Case Preparation: Necks
Date: Mar 15 2005
Many handloaders spend a lot of time on metallic case “preparation,” hoping to make them uniform. The theory is that cases as close as possible to exactly alike result in more consistent accuracy. In general this is true, but exactly how much case preparation it takes to make a difference varies. And exactly which changes make the biggest difference?
I’ve run tests on various case-prep techniques, finding that for the average big game rifle most are a waste of time, and even in a super-accurate varmint rifle much case-prep doesn’t make any noticeable difference. But some prepping definitely does help in any rifle, particularly work on the case neck.
There’s a reason for this. The neck is the “steering end” of the case, which helps start the bullet down the bore. If the neck is crooked, or its walls lop-sided, then the bullet begins its journey pointed slightly sideways. This definitely has an effect on accuracy.
There are ways to compensate for a crooked or lop-sided neck, such as custom seating dies that hold the bullet straighter during seating, or the Bersin tool that straightens crooked-seated bullets. But neither truly makes up for the bad neck. It’s far better to make sure the neck is straight and even-walled beforehand. Then even ordinary seating dies tend to seat bullets straightly.
The most common method of fixing case walls is to “turn” the necks with a tool on your case trimmer.

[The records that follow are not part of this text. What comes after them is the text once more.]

(** * Properties *)

(** ** The outcome monad *)

Lemma outcome_bind_done {A B} (m : outcome A) (k : A → outcome B) (b : B) :
  m ≫= k = Done b → ∃ a, m = Done a ∧ k a = Done b.
Proof. destruct m as [a| |]; simpl; [eauto | done | done]. Qed.

Lemma outcome_bind_assoc {A B C} (m : outcome A) (k : A → outcome B)
    (k' : B → outcome C) :
  (m ≫= k) ≫= k' = m ≫= (λ a, k a ≫= k').
Proof. by destruct m. Qed.

Ltac done_inv H :=
  let a := fresh "x" in
  let H1 := fresh H in
  apply outcome_bind_done in H as (a & H1 & H).

#[local] Arguments Nat.min : simpl never.
#[local] Arguments Nat.sub : simpl never.

(** ** The grid mappers write the first cells of their traversal *)

Lemma run_trace_app wd t1 t2 st :
  run_trace wd (t1 ++ t2) st = run_trace wd t1 st ≫= run_trace wd t2.
Proof.
  revert st. induction t1 as [|[[[h r] c] s] t1 IH]; intros st; simpl; [done|].
  rewrite outcome_bind_assoc. destruct (seat wd h r c s st); simpl; auto.
Qed.

Lemma trace_of_app hall cs1 cs2 hs :
  trace_of hall (cs1 ++ cs2) hs =
  trace_of hall cs1 hs ++ trace_of hall cs2 (drop (length cs1) hs).
Proof.
  unfold trace_of. revert hs.
  induction cs1 as [|rc cs1 IH]; intros [|s hs]; simpl; try done.
  - by destruct cs2.
  - by rewrite IH.
Qed.

Lemma trace_of_nil_r hall cs : trace_of hall cs [] = [].
Proof. by destruct cs. Qed.

Lemma place_cols_trace wd hall r cs hs idx st :
  place_cols wd hall r cs hs idx st =
  run_trace wd (trace_of hall (pair r <$> cs) (drop idx hs)) st
  ≫= λ st', Done ((idx + Nat.min (length cs) (length hs - idx))%nat, st').
Proof.
  revert idx st. induction cs as [|c cs IH]; intros idx st; simpl.
  - do 2 f_equal. lia.
  - destruct (hs !! idx) as [s|] eqn:Hs.
    + rewrite (drop_S _ _ _ Hs). simpl.
      apply lookup_lt_Some in Hs.
      destruct (seat wd hall r c s st) as [st'| |]; simpl; try done.
      rewrite IH. destruct (run_trace _ _ _); simpl; try done.
      do 2 f_equal. lia.
    + apply lookup_ge_None in Hs. rewrite drop_ge by lia. simpl.
      do 2 f_equal. lia.
Qed.

Lemma place_rows_trace wd rb hall col_range rs hs idx st :
  place_rows wd rb hall col_range rs hs idx st =
  run_trace wd (trace_of hall (coords_of col_range rs) (drop idx hs)) st
  ≫= λ st', Done ((idx + Nat.min (length (coords_of col_range rs))
                                 (length hs - idx))%nat, st').
Proof.
  revert idx st. induction rs as [|r rs IH]; intros idx st; simpl.
  - do 2 f_equal. lia.
  - destruct (rb && bool_decide (length hs ≤ idx)%nat) eqn:Hb.
    + apply andb_true_iff in Hb as [_ Hb]. apply bool_decide_eq_true in Hb.
      rewrite drop_ge by lia. rewrite trace_of_nil_r. simpl.
      do 2 f_equal. lia.
    + clear Hb. rewrite place_cols_trace.
      unfold coords_of at 1. simpl. fold (coords_of col_range rs).
      rewrite trace_of_app, run_trace_app, !outcome_bind_assoc.
      destruct (run_trace wd (trace_of hall (pair r <$> col_range r) _) st)
        as [st'| |]; simpl; try done.
      rewrite IH. rewrite drop_drop, length_fmap.
      destruct (le_lt_dec (length hs - idx) (length (col_range r))) as [Hle|Hlt].
      * rewrite Nat.min_r by lia.
        rewrite !drop_ge by lia. rewrite trace_of_nil_r. simpl.
        do 2 f_equal. rewrite length_app, length_fmap. lia.
      * rewrite (Nat.min_l (length (col_range r))) by lia.
        destruct (run_trace _ _ _); simpl; try done.
        do 2 f_equal. rewrite length_app, length_fmap. lia.
Qed.

(** ** Counting cells *)

Lemma occupied_count_cells g : occupied g = count_cells is_Some g.
Proof. reflexivity. Qed.

Section Counting.
Context (P : option string → Prop) `{!∀ o, Decision (P o)}.

Lemma filter_length_insert (line : list (option string)) c o o' :
  line !! c = Some o →
  (length (filter P (<[c:=o']> line)) + indicator (P o)
   = length (filter P line) + indicator (P o'))%nat.
Proof.
  revert c. induction line as [|x line IH]; intros [|c] Hc; simplify_eq/=.
  - rewrite !filter_cons. unfold indicator.
    repeat case_decide; simpl; lia.
  - rewrite !filter_cons. specialize (IH _ Hc).
    case_decide; simpl; [f_equal|]; exact IH.
Qed.

Lemma count_cells_insert (g : Grid) r line line' :
  g !! r = Some line →
  (count_cells P (<[r:=line']> g) + length (filter P line)
   = count_cells P g + length (filter P line'))%nat.
Proof.
  unfold count_cells.
  revert r. induction g as [|x g IH]; intros [|r] Hr; simplify_eq/=.
  - lia.
  - specialize (IH _ Hr). rewrite <- !Nat.add_assoc. f_equal. exact IH.
Qed.

Lemma count_cells_write (g : Grid) r c line o o' :
  g !! r = Some line → line !! c = Some o →
  (count_cells P (<[r := <[c:=o']> line]> g) + indicator (P o)
   = count_cells P g + indicator (P o'))%nat.
Proof.
  intros Hr Hc.
  pose proof (count_cells_insert g r line (<[c:=o']> line) Hr).
  pose proof (filter_length_insert line c o o' Hc). lia.
Qed.

Lemma count_cells_replicate n m :
  (∀ o, P o → o ≠ None) →
  count_cells P (replicate n (replicate m None)) = 0%nat.
Proof.
  intros HP. induction n as [|n IH]; simpl; [done|]. rewrite IH.
  assert (filter P (replicate m (None : option string)) = []) as ->; [|done].
  clear IH. induction m as [|m IHm]; simpl; [done|].
  rewrite filter_cons. case_decide; [|done]. by destruct (HP None).
Qed.
End Counting.

Lemma grid_sum_empty f : grid_sum f ∅ = 0%nat.
Proof. apply map_fold_empty. Qed.

Lemma grid_sum_delete f (seats : gmap string Grid) code g :
  seats !! code = Some g →
  grid_sum f seats = (f g + grid_sum f (delete code seats))%nat.
Proof.
  intros Hg. unfold grid_sum.
  apply (map_fold_delete_L (λ _ g acc, (f g + acc)%nat)); [|done].
  intros. lia.
Qed.

Lemma grid_sum_insert f (seats : gmap string Grid) code g g' :
  seats !! code = Some g →
  (grid_sum f (<[code:=g']> seats) + f g = grid_sum f seats + f g')%nat.
Proof.
  intros Hg.
  rewrite (grid_sum_delete f seats code g Hg).
  rewrite (grid_sum_delete f (<[code:=g']> seats) code g')
    by apply lookup_insert_eq.
  rewrite delete_insert_eq. lia.
Qed.

Lemma grid_sum_zero f (seats : gmap string Grid) :
  (∀ code g, seats !! code = Some g → f g = 0%nat) → grid_sum f seats = 0%nat.
Proof.
  unfold grid_sum.
  induction seats as [|code g seats Hnone Hfold IH] using map_first_key_ind.
  - intros _. apply map_fold_empty.
  - intros Hall. rewrite map_fold_insert_first_key by done.
    rewrite (Hall code g) by apply lookup_insert_eq.
    rewrite IH; [done|]. intros code' g' Hg'.
    apply (Hall code' g'). rewrite lookup_insert_ne; [done|].
    intros ->. congruence.
Qed.

(** ** Ledger and grids after a sequence of seats *)

Lemma cell_write (seats : gmap string Grid) code g r line c reg code' r' c' :
  seats !! code = Some g → g !! r = Some line → (c < length line)%nat →
  cell (<[code := <[r := <[c := Some reg]> line]> g]> seats) code' r' c' =
  if decide ((code', r', c') = (code, r, c)) then Some reg
  else cell seats code' r' c'.
Proof.
  intros Hg Hr Hc. unfold cell.
  pose proof (lookup_lt_Some _ _ _ Hr) as Hrlt.
  destruct (decide (code' = code)) as [->|Hcode].
  - rewrite lookup_insert_eq, Hg. simpl.
    destruct (decide (r' = r)) as [->|Hrow].
    + rewrite list_lookup_insert_eq by done. rewrite Hr. simpl.
      destruct (decide (c' = c)) as [->|Hcol].
      * rewrite list_lookup_insert_eq by done. simpl.
        by rewrite decide_True.
      * rewrite list_lookup_insert_ne by done.
        rewrite decide_False; [done|]. congruence.
    + rewrite list_lookup_insert_ne by done.
      rewrite decide_False; [done|]. congruence.
  - rewrite lookup_insert_ne by done.
    rewrite decide_False; [done|]. congruence.
Qed.

Lemma cell_lookup (seats : gmap string Grid) code g r line c o :
  seats !! code = Some g → g !! r = Some line → line !! c = Some o →
  cell seats code r c = o.
Proof. intros Hg Hr Hc. unfold cell. rewrite Hg. simpl. rewrite Hr. simpl. by rewrite Hc. Qed.

Lemma seat_shaped wd halls hall r c student st st' :
  seat wd hall r c student st = Done st' → shaped halls st → shaped halls st'.
Proof.
  unfold seat. intros Hseat Hsh hall' Hin.
  destruct (hall_seats st !! hall_code hall) as [g|] eqn:Hg; [|done].
  destruct (g !! r) as [line|] eqn:Hr; [|done].
  case_decide; [|done]. simplify_eq/=.
  destruct (Hsh hall' Hin) as (g' & Hg' & Hlen & Hlines).
  destruct (decide (hall_code hall' = hall_code hall)) as [Heq|Hne].
  - rewrite Heq in *. simplify_eq. rewrite lookup_insert_eq.
    eexists; split; [done|]. split; [by rewrite length_insert|].
    intros r' line' Hr'.
    destruct (decide (r' = r)) as [->|Hrow].
    + rewrite list_lookup_insert_eq in Hr' by (by eapply lookup_lt_Some).
      simplify_eq. rewrite length_insert. eauto.
    + rewrite list_lookup_insert_ne in Hr' by done. eauto.
  - rewrite lookup_insert_ne by done. exists g'. by split.
Qed.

Usually this involves a mandrel slightly smaller than the inside of the neck, along with a cutting tool that circles the outside of the neck, removing a thin sliver of brass.
Neck-turning can help, but not in the way most handloaders believe. When the neck is lop-sided the case body generally varies in thickness as well. When the powder ignites, the case expands more on one side than the other, pulling the front of the case out of alignment with the bore—so neck-turning lop-sided necks doesn’t help all that much.
As a result, generally I sort cases for even neck-thickness. An even neck right from the factory indicates the body of the case is also even. In varmint brass I look for not more than .001” in variance, and in most big game rounds .0015”. Most commercial American brass will have 90 to 95% of the cases inside those tolerances, and some European brass (such as Norma and, especially, Lapua) will all be within those numbers. The rejected brass can be used for offhand practice, dummy rounds, etc.
The standard dial caliper that every handloader should own will generally do for this measurement, but a specific case-measuring tool such as the RCBS Casemaster is a little better. When using the Casemaster to measure neck thickness, use a little finger-pressure on the plunger to make sure the measurements are firm. Also, necks of new brass should be run over an expander ball beforehand, to make them round. Otherwise you’ll be measuring the little bumps and dings that come from shipping.
Or you can just place all the brass in a loading block and eyeball the case mouths from above. It’s amazing how well you can spot the lopsided ones, especially with the help of a magnifying glass.
Even after sorting, however, there’s a good reason to turn the necks on some brass. The standard sizing die (either full-length or neck-only) sizes necks smaller than actually needed. The neck is then “bumped up” by the expander ball to a slightly larger diameter. The reason for this arrangement is that brass varies in case thickness from brand to brand, or even lot to lot. The use of an expander ball ensures that the sized necks are all the same inside diameter.
The disadvantage of this method is that pulling the case neck back over the expanding ball often pulls the neck out of alignment with the case body. Your bullets then seat crookedly and accuracy suffers.
If, however, the necks are all the same thickness AND just the right thickness to only need sizing down (thus eliminating the need for the expander ball), brass will last longer and necks will be far straighter when they come out of the die. And your ammunition will be more accurate. This can be accomplished by turning the necks just enough so that they come out of your die with the mouths measuring about .003 under bullet diameter—with the expander decapper assembly removed. This means you’ll have to figure out another way to decap the cases. I use the cheap, rugged and highly effective Lee decapping die.
Some dies feature interchangeable neck-sizing bushings of various diameters to size the necks of a certain lot of brass just so. I use Redding “S” (bushing) dies for most of my varmint loads. These are more expensive than standard sizing dies, but they size the necks straight, and make sizing hundreds of cases easy. But when loading 20 big game rounds, turning the necks isn’t a big deal.
Next month we’ll look at the rear of the case.